* _Task brief_
Reproduce each line from the first in the data through the line that contains "let nm := name p in" exactly; give nothing else.

* _Data for review_

(** [p.with_suffix(sfx)] *)
Definition with_suffix (p : Path) (sfx : string) : Outcome Path :=
  if contains "/" sfx then Raised (ValueError "Invalid suffix")
  else if (negb (String.eqb sfx "") && negb (startswith_dot sfx))
          || String.eqb sfx "."
  then Raised (ValueError "Invalid suffix")
  else
    let nm := name p in
    if String.eqb nm "" then Raised (ValueError "has an empty name")
    else
      let old := suffix p in
      let nm' :=
        if String.eqb old "" then nm +:+ sfx
        else substring 0 (String.length nm - String.length old) nm +:+ sfx in
      Returned (removelast p ++ [nm']).

(** [a / b] for a relative [b] *)
Definition joinpath (a b : Path) : Path := (a ++ b).

(** ** The file system seen by the walker

    A directory lists its entries in the order in which the operating
    system returns them; the walker does not reorder them. *)

Inductive Node : Type :=
| File
| Special
| Dir (entries : list (string * Node)).

Fixpoint find_entry (nm : string) (entries : list (string * Node)) : option Node :=
  match entries with
  | [] => None
  | (n, c) :: rest => if String.eqb n nm then Some c else find_entry nm rest
  end.

Fixpoint resolve (n : Node) (p : Path) : option Node :=
  match p with
  | [] => Some n
  | s :: p' =>
      match n with
      | Dir entries =>
          match find_entry s entries with
          | Some c => resolve c p'
          | None => None
          end
      | _ => None
      end
  end.

Definition path_exists (fs : Node) (p : Path) : bool :=
  match resolve fs p with Some _ => true | None => false end.

Definition is_file (fs : Node) (p : Path) : bool :=
  match resolve fs p with Some File => true | _ => false end.

Definition is_dir (fs : Node) (p : Path) : bool :=
  match resolve fs p with Some (Dir _) => true | _ => false end.

(** [here.rglob('*')] for the node found at [here], as CPython's [pathlib]
    (up to 3.12) enumerates it: the entries of the directory in listing
    order, then the same for each subdirectory in listing order.  The
    pattern matches every name, files and directories alike, and nothing
    is sorted. *)
Fixpoint rglob_from (here : Path) (n : Node) : list Path :=
  match n with
  | Dir entries =>
      (List.map (fun e => here ++ [fst e]) entries ++
       List.flat_map (fun '(nm, c) => rglob_from (here ++ [nm]) c) entries)
  | _ => []
  end.

Definition rglob (fs : Node) (p : Path) : list Path :=
  match resolve fs p with
  | Some n => rglob_from p n
  | None => []
  end.

(** ** Supported extensions *)

Definition supported_extensions : gset string :=
  {[ ".pdf"; ".hwp"; ".hwpx"; ".xlsx"; ".xls"; ".xlsm"; ".docx"; ".zip" ]}.

Definition is_supported (f : Path) : bool :=
  bool_decide (lower (suffix f) ∈ supported_extensions).

(** [[f for f in input_dir.rglob('*') if f.suffix.lower() in supported_extensions]] *)
Definition supported_files (fs : Node) (input_dir : Path) : list Path :=
  List.filter is_supported (rglob fs input_dir).

(** ** Effects

    The orchestrator talks to three collaborators it does not implement:
    the [TextExtractor] of the [text_extraction] module (its constructor and
    its [extract_text] method), [Path.mkdir] and [Path.write_text].  Their
    behaviour is a parameter of the development: each is a function of an
    abstract world that returns a result or raises, and a new world. *)

Inductive Level : Type := DEBUG | INFO | WARNING | ERROR.

(** One constructor per logging call of the source.  An [EvLog] event
    records the call to the logger, whatever the level in force. *)
Inductive LogMsg : Type :=
| MsgExtractingFrom (nm : string)
| MsgExtractionFailed (err : PyVal)
| MsgExtracted (chars words : PyVal)
| MsgSaved (p : Path)
| MsgNoSupported (dir : Path)
| MsgFound (n : nat)
| MsgProcessing (idx total : nat) (nm : string)
| MsgFailed (err : PyVal)
| MsgExtractedChars (chars : PyVal)
| MsgRule
| MsgComplete (processed errors : Z)
| MsgNotExist (p : Path)
| MsgInvalid (p : Path).

Inductive Event : Type :=
| EvInit (root : Path) (o : Outcome unit)
| EvExtract (p : Path) (o : Outcome Dict)
| EvMkdir (p : Path) (o : Outcome unit)
| EvWrite (p : Path) (data : PyVal) (o : Outcome unit)
| EvLog (lvl : Level) (msg : LogMsg)
| EvPrint (v : PyVal).

Record Env (W : Type) : Type := {
  (** [TextExtractor(data_lake_root=root)] *)
  env_init : Path -> W -> Outcome unit * W;
  (** [extractor.extract_text(p)] *)
  env_extract : Path -> W -> Outcome Dict * W;
  (** [p.mkdir(parents=True, exist_ok=True)] *)
  env_mkdir : Path -> W -> Outcome unit * W;
  (** [p.write_text(data, encoding='utf-8')] for a [str] [data] *)
  env_write : Path -> string -> W -> Outcome unit * W;
}.
Arguments env_init {W} _ _ _.
Arguments env_extract {W} _ _ _.
Arguments env_mkdir {W} _ _ _.
Arguments env_write {W} _ _ _ _.

(** The batch report built by [extract_directory]: the dictionary with the
    keys ['processed'], ['errors'] and ['files']. *)
Record BatchReport : Type := {
  processed : Z;
  errors : Z;
  files : list Dict;
}.

Section Orchestrator.

Context {W : Type} (env : Env W).

(** A computation takes the world, and gives a value or an exception,
    the new world, and the calls it made, in order. *)
Definition M (A : Type) : Type := W -> Outcome A * W * list Event.

Definition ret {A} (a : A) : M A := fun w => (Returned a, w, []).

Definition bind {A B} (m : M A) (k : A -> M B) : M B :=
  fun w =>
    match m w with
    | (Returned a, w1, t1) =>
        let '(o, w2, t2) := k a w1 in (o, w2, (t1 ++ t2))
    | (Raised e, w1, t1) => (Raised e, w1, t1)
    end.

Definition lift {A} (o : Outcome A) : M A := fun w => (o, w, []).

Definition emit (ev : Event) : M unit := fun w => (Returned tt, w, [ev]).

Definition call {A} (f : W -> Outcome A * W) (ev : Outcome A -> Event) : M A :=
  fun w => let '(o, w') := f w in (o, w', [ev o]).

Notation "x <- m ;; k" := (bind m (fun x => k))
  (at level 100, m at next level, right associativity).
Notation "m ;;; k" := (bind m (fun _ => k))
  (at level 100, right associativity).

Definition log (lvl : Level) (msg : LogMsg) : M unit := emit (EvLog lvl msg).

Definition TextExtractor (root : Path) : M unit :=
  call (env_init env root) (EvInit root).

Definition extract_text (p : Path) : M Dict :=
  call (env_extract env p) (EvExtract p).

Definition mkdir (p : Path) : M unit :=
  call (env_mkdir env p) (EvMkdir p).

(** [write_text] rejects data that is not a [str] before it opens the
    file. *)
Definition write_text (p : Path) (data : PyVal) : M unit :=
  match data with
  | VStr s => call (env_write env p s) (EvWrite p data)
  | _ => call (fun w => (Raised (TypeError "data must be str"), w))
              (EvWrite p data)
  end.

(** *** [extract_single_file] *)

Definition extract_single_file (file_path : Path) (output_path : option Path)
  : M Dict :=
  TextExtractor (parent file_path) ;;;
  log INFO (MsgExtractingFrom (name file_path)) ;;;
  result <- extract_text file_path ;;
  if truthy (dict_get result "error") then
    err <- lift (dict_index result "error") ;;
    log ERROR (MsgExtractionFailed err) ;;;
    ret result
  else
    log INFO (MsgExtracted (dict_get_default result "char_count" (VInt 0))
                           (dict_get_default result "word_count" (VInt 0))) ;;;
    match output_path with
    | Some out =>
        if truthy (dict_get result "text") then
          mkdir (parent out) ;;;
          text <- lift (dict_index result "text") ;;
          write_text out text ;;;
          log INFO (MsgSaved out)
        else ret tt
    | None => ret tt
    end ;;;
    ret result.

(** *** [extract_directory] *)

Definition file_result_of (file_path : Path) (result : Dict) : Dict :=
  {[ "file" := VStr (path_str file_path);
     "success" := VBool (negb (truthy (dict_get result "error")));
     "chars" := dict_get_default result "char_count" (VInt 0);
     "words" := dict_get_default result "word_count" (VInt 0) ]}.

(** The body of the [for] loop, for the file at position [idx] (counted
    from 1) out of [total]. *)
Definition loop_body (input_dir : Path) (output_dir : option Path)
    (total : nat) (results : BatchReport) (idx : nat) (file_path : Path)
  : M BatchReport :=
  log INFO (MsgProcessing idx total (name file_path)) ;;;
  result <- extract_text file_path ;;
  let file_result := file_result_of file_path result in
  updated <-
    (if truthy (dict_get result "error") then
       err <- lift (dict_index result "error") ;;
       let file_result := <["error" := err]> file_result in
       let results := {| processed := processed results;
                         errors := errors results + 1;
                         files := files results |} in
       err' <- lift (dict_index result "error") ;;
       log WARNING (MsgFailed err') ;;;
       ret (file_result, results)
     else
       let results := {| processed := processed results + 1;
                         errors := errors results;
                         files := files results |} in
       log INFO (MsgExtractedChars
                   (dict_get_default result "char_count" (VInt 0))) ;;;
       match output_dir with
       | Some out_dir =>
           if truthy (dict_get result "text") then
             relative_path <- lift (relative_to file_path input_dir) ;;
             renamed <- lift (with_suffix relative_path ".txt") ;;
             let output_file := joinpath out_dir renamed in
             mkdir (parent output_file) ;;;
             text <- lift (dict_index result "text") ;;
             write_text output_file text
           else ret tt
       | None => ret tt
       end ;;;
       ret (file_result, results)) ;;
  let '(file_result, results) := updated in
  ret {| processed := processed results;
         errors := errors results;
         files := (files results ++ [file_result]) |}.

(** [for idx, file_path in enumerate(files, idx): body] *)
Fixpoint loop (input_dir : Path) (output_dir : option Path) (total : nat)
    (idx : nat) (todo : list Path) (results : BatchReport) : M BatchReport :=
  match todo with
  | [] => ret results
  | file_path :: todo' =>
      results' <- loop_body input_dir output_dir total results idx file_path ;;
      loop input_dir output_dir total (S idx) todo' results'
  end.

* _Reply to the task_
(** [p.with_suffix(sfx)] *)
Definition with_suffix (p : Path) (sfx : string) : Outcome Path :=
  if contains "/" sfx then Raised (ValueError "Invalid suffix")
  else if (negb (String.eqb sfx "") && negb (startswith_dot sfx))
          || String.eqb sfx "."
  then Raised (ValueError "Invalid suffix")
  else
    let nm := name p in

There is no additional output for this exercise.